I'd better explain what they are to the unknowing of you before I carry on. Rave pants, or octopus pants, are those trousers with the stupid tassles hanging off. Just wasted strips of fabric attached to a pair of baggies. I personally think they look ridiculous, but just about everyone, including everyone who has no right wearing any form of baggies, is wearing them.
What is the point? A waste of fabric, they must weigh a ton, and their potential for getting stuck in stuff is phenomenal! Just imagine when it rains (and I appeal to the baggie-wearing community to back me up here), they must soak up a large portion of the town.

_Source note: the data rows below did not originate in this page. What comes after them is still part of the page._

(* ===== verification/HarnessChannel.v ===== *)
(** * The Harness channel ([mcp_servers/harness_channel/])

    What an Agent can ask of the Harness during a Trial: a hint when a disturbance took its
    tools away, the confirmation of a plan, a place for its result, and notices. The Trial's
    ledger says what happened, the policy document what is disabled now; a responder answers
    for the user. Text is ASCII where it is stripped, folded or measured. *)

From S2P Require Import Prelude PyFloat PyVal PyTime PyIso PlanSchema TrialContracts SimulatedUser PlatformLedger CapabilityPolicy.

#[local] Notation unit := Datatypes.unit.

#[local] Open Scope Z_scope.

(** ** The responder *)

(** What the channel needs of a simulated user: [reply], its model's name, and the
    diagnostic of the timeout the last [reply] raised. *)
Class UserResponder (R : Type) := {
  responder_reply : mapping → mapping → prog R mapping;
  responder_model : option string;
  timeout_diagnostic : R → mapping }.

(** ** Hints ([hints.py]) *)

Definition NEUTRAL_NO_INFORMATION : string := "当前没有可提供的信息。".
Definition D7_A_DEFAULT : string := "可以使用 Coroot 查询本次实验的指标、Trace 或日志。".
Definition D7_A_TELEMETRY : string := "可以使用 Prometheus、Jaeger 或 Loki 查询本次实验的指标、Trace 或日志。".
Definition D7_B : string := "请检查其他已授权的观测工具，也可以编写代码获取、组合和分析证据。".
Definition D8_A_DEFAULT : string := "可以使用 Chaos Mesh，请提出与原方案等价的注入方案，经确认后执行。".
Definition D8_A_CHAOSBLADE : string := "可以使用 ChaosBlade，请提出与原方案等价的注入方案，经确认后执行。".
Definition D8_B : string := "请寻找其他已授权的注入方法，也可以编写代码实现；执行方案需经过 Harness 确认。".

Definition _normalize (value : option string) : string :=
  unchars (map (λ c, if bool_decide (c = "_"%char) then "-"%char else c) (chars (str_upper (str_strip (default "" value))))).

Definition render_hint (case_id variant disabled_server : string) : option string :=
  let case := _normalize (Some case_id) in
  let side := _normalize (Some variant) in
  let is_ a b := bool_decide (case = a) && bool_decide (side = b) in
  if is_ "D7" "A" then Some (if bool_decide (disabled_server = "coroot_ro") then D7_A_TELEMETRY else D7_A_DEFAULT)
  else if is_ "D7" "B" then Some D7_B
  else if is_ "D8" "A" then
    Some (if bool_decide (disabled_server = "chaos_mesh_control") then D8_A_CHAOSBLADE else D8_A_DEFAULT)
  else if is_ "D8" "B" then Some D8_B
  else None.

(** ** Configuration and state *)

Definition OBSERVATION_SERVERS : list string := ["telemetry_ro"; "coroot_ro"].
Definition INJECTION_SERVERS : list string := ["chaos_control"; "chaos_mesh_control"].
Definition DISABLE_EVENTS : list string := ["TOOL_CALL_DENIED_DISABLED"; "DECOY_INVOKED"].
Definition CONFIRM_COMPLETION_ATTEMPTS : nat := 2.
Definition HarnessChannelError : exn_kind := OtherError "HarnessChannelError".

Record HarnessChannelConfig := {
  hc_trial_id : string;
  hc_policy_file : bool;                (* whether one is configured *)
  hc_case_id : option string;
  hc_variant : option string;
  hc_notice_claim_lease_seconds : Z }.

(** The consultation state's file: its JSON, or a text that is not JSON. *)
Inductive StateFile := Absent | Corrupt | Json (payload : val).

The tassles would absorb the rain as it falls as well, adding to the liquid content, making it all the worse. I've walked home in big baggie jeans with half of Romford up my legs, but they must be worse.
And then there's the issue of them getting stuck in things, wrapped around stuff, and tied to things by sneaky people like me. Only once have I been tempted, mind. But let me tell you a little story: in Helen's ICT class, there was a girl wearing rave pants. Every time she stood up, she took the chair with her.That can't be very good can it? What if she'd been in a mixed exam and got up with the first set of people going, and the chair clattered all over the floor? Very annoying.
But why are all these trendy people wearing them? They sneer at the alternative population, then take an idea and mutilate it. It's like when 'In the End' got too much radio play, it was alright before, and then it just got silly. Not that I endorse or even enjoy Linkin Park (see: Reanimation, cross-reference with: Bad Sounding Attempt to Make Money). But do you get what I mean? They mock us then wear baggies. Yes, their baggies are ridiculous, impractical and available in white, which is a big mistake when paintguns are so readily available too, but baggies belong to the alternative scene. You see hip hop people wearing them too, but you shouldn't see wannabe trendy musically flawed hypocritical arseholes wearing them, even if they do have loads of stupid tasselly things on them.
And don't even get me started on the bloody punk revival that currently fills Top Shop.
I won't rant for too long though, because my opinion is outweighed by the volume of the damn things. But I will tell you my cunning plan for rave pants and their owners: you know the Jubilee line on the London Underground? Well at Wterloo there are two sets of sliding doors when you get off the train, one set on the train itself and the other set on the platform. Put as many rave-panted people on the train, then make them all get off at Waterloo. The train doesn't stop long enough for that to happen, so someone will get stuck in the doors. Mwahahaha!